Protein level predictions 1 - Pathogenic or not predictors
This site collects together tools which predict whether the mutation changing the amino acid of the protein is considered to increase disease susceptibility or considered to be benign.
- nsSNP Analyzer
- PolyPhen (1 and 2)
Align GVGD is a web-based program that combines biophysical characteriscs of amino acids and protein multiple sequence alignments to predict where missense substitutions are enriched deleterious or enriched neutral. As an input the program needs protein multiple sequence alignments and list of substitutions. The algorithm is very dependent on the quality of the alignment.
Tavtigian et al. Comprehensive statistical study of 452 BRCA1 missense substitutions with classification of eight recurrent substitutions as neutral.J Med Genet. 2005 Jul 13. doi:10.1136/jmg.2005.033878
Mathe et al. Computational approaches for predicting the biological effect of p53 missense mutations: a comparison of three sequence analysis based methods. Nucleic Acids Res. 2006 Mar 6;34(5):1317-25. Print 2006. doi:10.1093/nar/gkj518
Bongo (“Bonds ON Graph”) is a structure based approach to predict structural effects of nsSNPs. It considers protein structures as residue-residue interaction networks and applies graph theoretical measures to identify residues that are critical for maintaining structural stability by assessing the consequences on the interaction network of single point mutations. Bongo is able to identify mutations that cause both local and global structural effects. As input Bongo needs a protein structure. Results indicate that structural changes resulting from nsSNPs are closely related to their pathological consequences.
References: Cheng et al. Prediction by graph theoretic measures of structural effects in proteins arising from non-synonymous single nucleotide polymorphisms. PLoS Comput.Biol., 2008, 4, 7, e1000135. doi: 10.1371/journal.pcbi.1000135.
CanPredict is a computational tool for predicting Cancer-associated mutations. As an input it requires either protein accession number or protein sequence in FASTA format and changes to be tested.

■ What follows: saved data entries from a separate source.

(* ===== verification/SystemErrors.v ===== *)
(** * Requests that are refused, and those about "/"

    Each handler on a path or a descriptor that stands for nothing, and the
    operations on directories other than opening them. *)

From S2P Require Export System Paths.

Section refused.
  Context `{EV : Env, RI : !ReliableIO, EO : !EnvOk, RM : !ReliableMalloc}.

(** The mutex taken and given back. *)
Lemma set_mu_again s : mu s = false → set_mu false (set_mu true s) = s.
Proof. destruct s. simpl. by intros ->. Qed.

Lemma unlock_ret_again {A} (a : A) s : mu s = false → unlock_ret a (set_mu true s) = Done a s.
Proof. intros Hm. unfold unlock_ret, unlock. run. by rewrite set_mu_again. Qed.

(** ** Descriptors *)
Lemma get_fd_unknown v s p fh :
  fd_pool s = Some p → fds_hold v p → unknown_fd fh v = true → get_fd fh s = Done None s.
Proof.
  intros Hp Hfd [H1%Z.leb_le H2%Z.ltb_lt]%andb_true_iff. unfold get_fd. rewrite int32_small by lia.
  erewrite at_pool_done; [|exact Hp|by apply (get_from_fd_ok p (v_fds v)); [exact (fh_pool _ _ Hfd)|lia]].
  rewrite (fh_total _ _ Hfd), (proj2 (Z.ltb_ge _ _)), set_pool_id by done. done.
Qed.

Lemma sim_unknown v s fh :
  sim v s → unknown_fd fh v = true →
  (∀ buf, buf ≠ [] → serve (Write fh buf) s = Done (RInt (-1)) s) ∧
  (∀ n, n ≠ 0 → serve (Read fh n) s = Done (RBytes (-1) (replicate (Z.to_nat n) x00)) s) ∧
  serve (Release fh) s = Done (RInt (-1)) s ∧ serve (Releasedir fh) s = Done (RInt (-1)) s.
Proof.
  intros [_ Hm _ (p & Hp & Hfd)] Hfh.
  pose proof (get_fd_unknown v (set_mu true s) p fh Hp Hfd Hfh) as E.
  split; [|split; [|split]].
  - intros buf Hbuf. unfold_serve. unfold sfs_write. rewrite bind_assoc, lock_run by exact Hm.
    rewrite (proj2 (Z.eqb_neq (Z.of_nat (length buf)) 0)) by (destruct buf; simpl; [done|lia]).
    rewrite bind_assoc, (bind_done _ _ _ _ _ E). by rewrite (bind_done _ _ _ _ _ (unlock_ret_again _ s Hm)).
  - intros n Hn. unfold_serve. unfold sfs_read. rewrite bind_assoc, lock_run by exact Hm.
    rewrite (proj2 (Z.eqb_neq n 0)) by exact Hn.
    rewrite bind_assoc, (bind_done _ _ _ _ _ E). by rewrite (bind_done _ _ _ _ _ (unlock_ret_again _ s Hm)).
  - unfold_serve. unfold sfs_release. rewrite bind_assoc, lock_run by exact Hm.
    rewrite bind_assoc, (bind_done _ _ _ _ _ E). by rewrite (bind_done _ _ _ _ _ (unlock_ret_again _ s Hm)).
  - unfold_serve. unfold sfs_releasedir. rewrite bind_assoc, lock_run by exact Hm.
    rewrite bind_assoc, (bind_done _ _ _ _ _ E). by rewrite (bind_done _ _ _ _ _ (unlock_ret_again _ s Hm)).
Qed.

(** No bytes: the descriptor is not looked at. *)
Lemma sim_no_bytes s fh :
  mu s = false → serve (Write fh []) s = Done (RInt 0) s ∧ serve (Read fh 0) s = Done (RBytes 0 []) s.
Proof.
  intros Hm. split; unfold_serve; [unfold sfs_write|unfold sfs_read]; rewrite bind_assoc, lock_run by exact Hm;
    change (Z.of_nat (length [])) with 0; rewrite Z.eqb_refl; by rewrite (bind_done _ _ _ _ _ (unlock_ret_again _ s Hm)).
Qed.

(** ** Paths *)
Lemma sim_nowhere s p err :
  mu s = false → resolve p = Some (Nowhere err) →
  (∀ ctx mode flags, serve (Create ctx p mode flags) s = Done (RFd err None) s) ∧
  (∀ flags, serve (Open p flags) s = Done (RFd err None) s) ∧
  serve (Unlink p) s = Done (RInt err) s ∧ serve (Getattr p) s = Done (RAttributes err None) s.
Proof.
  intros Hm Hp. pose proof (path_name_nowhere p err (set_mu true s) Hp) as E.
  split; [|split; [|split]]; intros; unfold serve, sfs_oper; cbn [fo_create fo_open fo_unlink fo_getattr];
    [unfold sfs_create|unfold sfs_open|unfold sfs_unlink|unfold sfs_getattr]; rewrite bind_assoc, lock_run by exact Hm;
    rewrite bind_assoc, (bind_done _ _ _ _ _ E); by rewrite (bind_done _ _ _ _ _ (unlock_ret_again _ s Hm)).
Qed.

(** The inode of "/" is read. *)
Lemma sim_dir_root v s :
  sim v s → ∃ root fs' s', at_fs sfs_dir_root (set_mu true s) = Done (Some root) (set_fs (inr fs') (set_mu true s)) ∧
    s' = set_fs (inr fs') s ∧ (∀ A (a : A), unlock_ret a (set_fs (inr fs') (set_mu true s)) = Done a s') ∧ sim v s' ∧
    root_attrs root = v_root v ∧ i_size root = Z.of_nat (length (v_dir v)) * BLOCK_SIZE ∧ i_inumber root = 1.
Proof.
  intros Hsim. pose proof Hsim as [Hwf Hm (fs & root & F & T & last & Hfs & Ho) _].
  pose proof (sim_rooted _ _ _ _ _ _ _ Hwf Hm Hfs Ho) as Hr.
  destruct (open_root s fs root F _ Hr) as (fs1 & _ & E1 & _ & Hd1 & _ & Habs1 & _).
  exists root, fs1, (set_fs (inr fs1) s). split; [exact E1|]. split; [done|]. split.
  { intros A a. unfold unlock_ret, unlock. run. by rewrite (set_fs_rooted _ _ _ _ _ fs1 Hr). }
  split.
  - apply (sim_set_fs v v s fs1 root F T last Hsim Hwf eq_refl eq_refl).
    apply (holds_equiv v fs); [by apply v_wf_files_ok|exact Ho|exact (f_ok _ _ _ (ds_file _ _ _ _ Hd1))|exact Habs1].
  - split; [exact (ho_attrs _ _ _ _ _ _ Ho)|]. split; [exact (rr_size _ _ _ (ho_dir _ _ _ _ _ _ Ho))|exact (ro_number _ _ _ _ _ Hr)].
Qed.

Lemma sim_getattr_root v s :
  sim v s → ∃ s', serve (Getattr []) s = Done (RAttributes 0 (Some (v_root_attributes v))) s' ∧ sim v s'.
Proof.
  intros Hsim. destruct (sim_dir_root v s Hsim) as (root & fs' & s' & E & _ & Hun & Hsim' & Ha & Hsz & Hn).
  exists s'. split; [|exact Hsim']. unfold_serve. unfold sfs_getattr.
  rewrite bind_assoc, lock_run by exact (si_mu _ _ Hsim). rewrite bind_assoc, (bind_done _ _ _ _ _ (path_name_slash _)).
  rewrite bind_assoc, (bind_done _ _ _ _ _ E). rewrite bool_decide_eq_true_2 by done.
  rewrite (bind_done _ _ _ _ _ (Hun _ _)). unfold v_root_attributes. rewrite <-Ha, <-Hsz, <-Hn. reflexivity.
Qed.

Lemma sim_unlink_root v s :
  sim v s → ∃ s', serve (Unlink []) s = Done (RInt (- EACCES)) s' ∧ sim v s'.
Proof.
  intros Hsim. destruct (sim_dir_root v s Hsim) as (root & fs' & s' & E & _ & Hun & Hsim' & _).
  exists s'. split; [|exact Hsim']. unfold_serve. unfold sfs_unlink.
  rewrite bind_assoc, lock_run by exact (si_mu _ _ Hsim). rewrite bind_assoc, (bind_done _ _ _ _ _ (path_name_slash _)).
  rewrite bind_assoc, (bind_done _ _ _ _ _ E). rewrite bool_decide_eq_true_2 by done.
  by rewrite (bind_done _ _ _ _ _ (Hun _ _)).
Qed.

(** ** Directories other than "/" *)
Lemma sim_readdir_other s p t :
  mu s = false → resolve p = Some t → t ≠ Root → serve (Readdir p) s = Done (RList (-1) []) s.
Proof.
  intros Hm Hp Ht. unfold serve, sfs_oper. cbn [fo_readdir]. unfold sfs_readdir. rewrite bind_assoc, lock_run by exact Hm.
  rewrite bool_decide_eq_false_2; [cbn [negb]; by rewrite (bind_done _ _ _ _ _ (unlock_ret_again _ s Hm))|].
  intros ->%path_bytes_root; [|by eapply resolve_ok]. by injection Hp as <-.
Qed.

Lemma sim_rmdir s p t :
  resolve p = Some t → serve (Rmdir p) s = Done (RInt (match t with Root => -1 | _ => 0 end)) s.
Proof.
  intros Hp. unfold serve, sfs_oper. cbn [fo_rmdir]. unfold sfs_rmdir.
  destruct (decide (p = [])) as [->|Hne]; [by injection Hp as <-|]. rewrite bool_decide_eq_false_2.
  - destruct t; [|done..]. by apply resolve_root in Hp.
  - intros E%path_bytes_root; [done|by eapply resolve_ok].
Qed.

End refused.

References: Kaminker et al. Distinguishing cancer-associated missense mutations from common polymorphisms. Cancer Research 67, 465-73. doi:10.1093/nar/gkm405
LS-SNP/PDB is a new WWW source for genome-wide annotation of human non-synonymous SNPs. which serves high-quality protein graphics rendered wit UCSF Chimera molecular visualization software. It builds on the LS-SNP. LS-SNP/PDB annotates all human SNPs that produce an amino acid change in a protein structure in PDB using the following features: local structural environment, putative binding interactions and evolutionary conservation. SNPs can be searched either by using spesific rs ID or then by using several other IDs spesifying gene or protein of interest or even by using the genomic region.
Reference: Ryan et al. LS-SNP/PDB: annotated non-synonymous SNPs mapped to Protein Data Bank structures. Bioinformatics, 2009, 25, 11, 1431-1432. doi:10.1093/bioinformatics/btp242
MAPP combines an alignment with amino acid physicochemical characteristics to calculate the physicochemical centroid of each position and the variance between each of the 20 amino acids and that centroid. As an input it needs an alignment of the protein sequences and a tree describing the distances between the sequences in the alignment. As an output, the user gets a many-column table that gives the physicochemical characteristics of each position; the MAPP impact score, which is a continuous variable, for all 20 amino acids at each position; and a listing of which amino acids should be deleterious and which should be neutral.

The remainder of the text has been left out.